La historia china es una historia muy larga que data del siglo XVIII antes de Cristo. A lo largo de este blog haremos un recorrido por lo que fueron las dinastías más importantes de este país, que tuvieron gravitancia a nivel geográfico, político, cultural y social.

A pesar de que las pruebas arqueológicas son escasas, los restos fósiles humanos más antiguos encontrados en China poseen 460.000 años de antiguedad. Estos restos pertenecían al Homo Erectus, llamado Hombre Pekines debido a que fue hallado muy cerca de lo que es en la actualidad la ciudad de Pekin.

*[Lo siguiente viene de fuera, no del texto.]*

(* ===== verification/Epoller.v ===== *)
(** * Epoller: Epoller.h, Epoller.cc

    The calls made to [epoll_ctl]; what [epoll_wait] answers is an argument of
    the loops that use it. *)

From S2P Require Import Prelude.

Module Epoller.

Inductive ctl_op : Set := EPOLL_CTL_ADD | EPOLL_CTL_MOD | EPOLL_CTL_DEL.

Definition EPOLLIN : Z := 1.
Definition EPOLLOUT : Z := 4.
Definition EPOLLERR : Z := 8.
Definition EPOLLHUP : Z := 16.
Definition EPOLLET : Z := 2 ^ 31.

(** [events & mask] as a condition. *)
Definition has (events mask : Z) : bool := negb (Z.land events mask =? 0).

(** An [epoll_event]: [data.u64] and [events]. *)
Record epoll_event := mk_event { data : Z; events : Z }.

Record call := mk_call { op : ctl_op; call_fd : Z; call_event : epoll_event }.

Record t := mk { et_ : bool; maxConnections_ : Z; events_ : Z; calls : list call }.

Definition new (et : bool) : t := mk et 1024 0 [].

(** [events_] is represented by its size. *)
Definition create (maxConnections : Z) (e : t) : t :=
  mk (et_ e) maxConnections (maxConnections + 1) (calls e).

Definition ctrl (op : ctl_op) (fd data event : Z) (e : t) : t :=
  mk (et_ e) (maxConnections_ e) (events_ e)
     (calls e ++ [mk_call op fd (mk_event (u64 data)
                                   (if et_ e then Z.lor event EPOLLET else event))]).

Definition add (fd data event : Z) (e : t) : t := ctrl EPOLL_CTL_ADD fd data event e.
Definition mod_ (fd data event : Z) (e : t) : t := ctrl EPOLL_CTL_MOD fd data event e.
Definition del (fd data event : Z) (e : t) : t := ctrl EPOLL_CTL_DEL fd data event e.

(** [wait]: what [epoll_wait] returns; it was given room for [maxConnections_ + 1]
    events and has stored [reported] in [events_]. *)
Definition wait (ret : Z) (reported : list epoll_event) (e : t) : outcome Z :=
  _ ← defined (bool_decide (zlen reported ≤ events_ e));
  Ok ret.

(** [get(i)]: the [i]-th of the events that [wait] reported. *)
Definition get (i : Z) (reported : list epoll_event) (e : t) : outcome epoll_event :=
  _ ← assert_ (0 <? events_ e);
  _ ← defined (bool_decide (0 ≤ i < events_ e));
  deref (reported !! Z.to_nat i).

(** The destructor: the descriptor that is closed. *)
Definition destroy (epollfd_ : Z) : option Z := if 0 <? epollfd_ then Some epollfd_ else None.

(** *** The events of a wait can be read *)

(** Once the instance has been created, what [epoll_wait] may report, no more than
    it was given room for, fits, and the loops over it read just these events. *)
Theorem reported_events_read reported e
    (He : events_ e = maxConnections_ e + 1) (Hr : zlen reported ≤ maxConnections_ e + 1) :
  wait (zlen reported) reported e = Ok (zlen reported) ∧
  ∀ i ev, reported !! i = Some ev → get (Z.of_nat i) reported e = Ok ev.
Proof.
  unfold wait, get. rewrite He, bool_decide_true by lia. split; [done|]. intros i ev Hi.
  pose proof (lookup_lt_Some _ _ _ Hi) as Hlt.
  rewrite (proj2 (Z.ltb_lt _ _)) by lia. cbn [assert_ mbind outcome_bind].
  rewrite bool_decide_true by lia. cbn [defined mbind outcome_bind]. by rewrite Nat2Z.id, Hi.
Qed.

(** Before [create] there is no room at all. *)
Theorem wait_before_create et reported (Hr : reported ≠ []) : wait (zlen reported) reported (new et) = Undef.
Proof. unfold wait. rewrite bool_decide_false; [done|]. destruct reported; [done|cbn; lia]. Qed.

Example a_wait :
  wait 1 [mk_event 5 EPOLLIN] (create 256 (new true)) = Ok 1 ∧
  get 0 [mk_event 5 EPOLLIN] (create 256 (new true)) = Ok (mk_event 5 EPOLLIN).
Proof. split; reflexivity. Qed.

End Epoller.
(* ===== verification/CommunicatorEpoll.v ===== *)
(** * CommunicatorEpoll: CommunicatorEpoll.h, CommunicatorEpoll.cc

    The client's network thread.  The threads that call servants leave their
    requests in queues and [notify] the thread, which takes them off in [handle]
    and gives them to the [ObjectProxy] of each; responses come in through the
    transceivers, and asynchronous ones go on to the callback threads.

    All objects of a client are in one [world]: the network threads, the object
    proxies, the queues and messages made with [new], and the threads' own data.
    What the system calls answer is an argument. *)

From S2P Require Import Prelude Buffer Monitor LoopQueue TimeoutQueue Wire Message AsyncProcThread.
From S2P Require Import Transceiver ObjectProxy BindAdapter ObjectProxyFactory ThreadData Epoller.

(** [FDInfo] of Message.h; [p] points to a queue or to the transceiver of an
    object proxy. *)
Module FDInfo.

Inductive fd_type : Set := ET_C_NOTIFY | ET_C_NET.

Inductive pointer : Set := Null | Queue (q : nat) | Trans (object : nat).

#[export] Instance pointer_eq_dec : EqDecision pointer.
Proof. solve_decision. Defined.

Record t := mk { seq : Z; fd : Z; type : fd_type; p : pointer }.

Definition default : t := mk 0 (-1) ET_C_NOTIFY Null.

Definition set_p (p : pointer) (i : t) : t := mk (seq i) (fd i) (type i) p.

(** The [fdInfo_] of a transceiver. *)
Definition of_transceiver (object : nat) : t := mk 0 (-1) ET_C_NET (Trans object).

End FDInfo.
Export (hints) FDInfo.

(** [NotifyInfo] of Message.h; [notify] is the descriptor of the socket, -1 when
    it has none. *)
Module NotifyInfo.
Lemma select_caller s w p q k e seq ps :
  caller s w p q k e seq ps →
  selectNetThreadInfo s p w = Ok (k, Some q, w).
Proof.
  intros Hs. destruct (cl_data _ _ _ _ _ _ _ _ Hs) as (d & l & Hd & Hi & Hq & _).
  unfold selectNetThreadInfo. rewrite Hd. cbn [deref mbind outcome_bind]. rewrite Hi.
  cbn [negb mbind outcome_bind]. unfold select, object_at, queue_at.
  rewrite (cl_num _ _ _ _ _ _ _ _ Hs), (cl_proxy _ _ _ _ _ _ _ _ Hs), Hq.
  change (1 =? 1) with true. change (defined (0 <=? 0)) with (Ok tt : outcome unit).
  change ([k] !! Z.to_nat 0) with (Some k). change ((Some q :: l) !! Z.to_nat 0) with (Some (Some q)).
  cbn [deref mbind outcome_bind].
  unfold ServantProxyThreadData.set_data. rewrite insert_id by done.
  by destruct w as [? ? ? ? ? ? [] ?].
Qed.

Lemma notify_caller s w p q k e seq ps fd w0 :
  caller s w p q k e seq ps → CommunicatorEpoll.tls w0 = CommunicatorEpoll.tls w →
  CommunicatorEpoll.objects w0 = CommunicatorEpoll.objects w →
  CommunicatorEpoll.epolls w0 = CommunicatorEpoll.epolls w →
  ∃ w', notify address k p q fd w0 = Ok w' ∧ CommunicatorEpoll.notified w' e seq q ∧
    CommunicatorEpoll.same_but_notify w0 w'.
Proof.
  intros Hs Ht Ho He. destruct (cl_data _ _ _ _ _ _ _ _ Hs) as (d & l & Hd & _ & _ & Hseq).
  destruct (cl_object _ _ _ _ _ _ _ _ Hs) as (x & Hx & Hxe).
  unfold notify. rewrite Ho, Hx. cbn [deref mbind outcome_bind]. rewrite Ht, Hd.
  cbn [deref mbind outcome_bind]. rewrite Hseq, Nat2Z.id, Hxe.
  apply CommunicatorEpoll.notify_spec. destruct (cl_notify _ _ _ _ _ _ _ _ Hs) as (c & n & Hn).
  exists c, n. by rewrite He.
Qed.

(** A caller after what does not concern it. *)
Lemma caller_frame s w w' p q k e seq ps ps' :
  caller s w p q k e seq ps → CommunicatorEpoll.tls w' = CommunicatorEpoll.tls w →
  CommunicatorEpoll.objects w' = CommunicatorEpoll.objects w →
  CommunicatorEpoll.notifiable w' e seq → CommunicatorEpoll.queued w' q 1000 ps' →
  caller s w' p q k e seq ps'.
Proof. intros Hs Ht Ho Hn Hq. split; try done; rewrite ?Ht, ?Ho; apply Hs. Qed.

Sabido es que lo mitos y creencias populares son básicos en lo que se refiere a la cultura oriental. Es por esto que muchas veces la tradición se opone a lo que los documentos escritos, de los cuales la historia basa su análisis, manifiestan. Este punto no escapa a la historia china dado que si se sigue la tradición, los primeros vestigios de la sociedad china datan del 1900 a.C., con la dinastía XIA mientras que los hallazgos históricos se arraigan recién desde el 1700 a.C. con lo que es considerada la dinastía primitiva china: La dinastía SHANG.

La foto que aparece son extractos de lo que fueron los más remotos hallazgos escritos sobre la dinastía Shang y lo que significó el comienzo de la historia china, hacia principios del siglo XVIII a.C.

El punto en el cual la historia y la tradición coinciden es en lugar geográfico de la China actual en donde se desarrollaron los primeros recintos de la sociedad china: El valle del Huang He, más conocido como el río Amarillo.

Valiéndonos de la tradición, existen gran cantidad de relatos que explican la aparición de los primeros reyes chinos, así como templos y distintas manifestaciones culturales que ponen en jaque los conocimientos históricos y hacen dudar a la propia disciplina sobre la existencia o no de esta dinastía.

Refiriéndonos a lo que estrictamente histórico, la Dinastía Shang aparece como la primer gran dinastía china.